Problem details: From the first line to the last, output the entries exactly.
*** Opening Material for this task ***
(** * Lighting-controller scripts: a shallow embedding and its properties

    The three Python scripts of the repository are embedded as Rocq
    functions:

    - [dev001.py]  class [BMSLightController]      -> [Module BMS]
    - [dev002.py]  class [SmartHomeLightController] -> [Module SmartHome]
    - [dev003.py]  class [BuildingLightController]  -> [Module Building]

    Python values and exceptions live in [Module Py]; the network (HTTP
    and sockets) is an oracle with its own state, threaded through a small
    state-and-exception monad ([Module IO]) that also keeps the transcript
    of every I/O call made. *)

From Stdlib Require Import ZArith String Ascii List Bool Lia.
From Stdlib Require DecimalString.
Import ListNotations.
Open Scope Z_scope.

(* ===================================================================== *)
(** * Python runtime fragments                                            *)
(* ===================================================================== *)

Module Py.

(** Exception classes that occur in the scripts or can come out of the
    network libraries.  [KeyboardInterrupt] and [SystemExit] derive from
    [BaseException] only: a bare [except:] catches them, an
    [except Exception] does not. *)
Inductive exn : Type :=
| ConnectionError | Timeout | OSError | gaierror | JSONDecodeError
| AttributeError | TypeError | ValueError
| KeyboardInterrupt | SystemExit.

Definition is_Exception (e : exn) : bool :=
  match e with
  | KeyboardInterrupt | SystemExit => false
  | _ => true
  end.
*** Closing Material for this task ***
Result below:
(** * Lighting-controller scripts: a shallow embedding and its properties

    The three Python scripts of the repository are embedded as Rocq
    functions:

    - [dev001.py]  class [BMSLightController]      -> [Module BMS]
    - [dev002.py]  class [SmartHomeLightController] -> [Module SmartHome]
    - [dev003.py]  class [BuildingLightController]  -> [Module Building]

    Python values and exceptions live in [Module Py]; the network (HTTP
    and sockets) is an oracle with its own state, threaded through a small
    state-and-exception monad ([Module IO]) that also keeps the transcript
    of every I/O call made. *)

From Stdlib Require Import ZArith String Ascii List Bool Lia.
From Stdlib Require DecimalString.
Import ListNotations.
Open Scope Z_scope.

(* ===================================================================== *)
(** * Python runtime fragments                                            *)
(* ===================================================================== *)

Module Py.

(** Exception classes that occur in the scripts or can come out of the
    network libraries.  [KeyboardInterrupt] and [SystemExit] derive from
    [BaseException] only: a bare [except:] catches them, an
    [except Exception] does not. *)
Inductive exn : Type :=
| ConnectionError | Timeout | OSError | gaierror | JSONDecodeError
| AttributeError | TypeError | ValueError
| KeyboardInterrupt | SystemExit.

Definition is_Exception (e : exn) : bool :=
  match e with
  | KeyboardInterrupt | SystemExit => false
  | _ => true
  end.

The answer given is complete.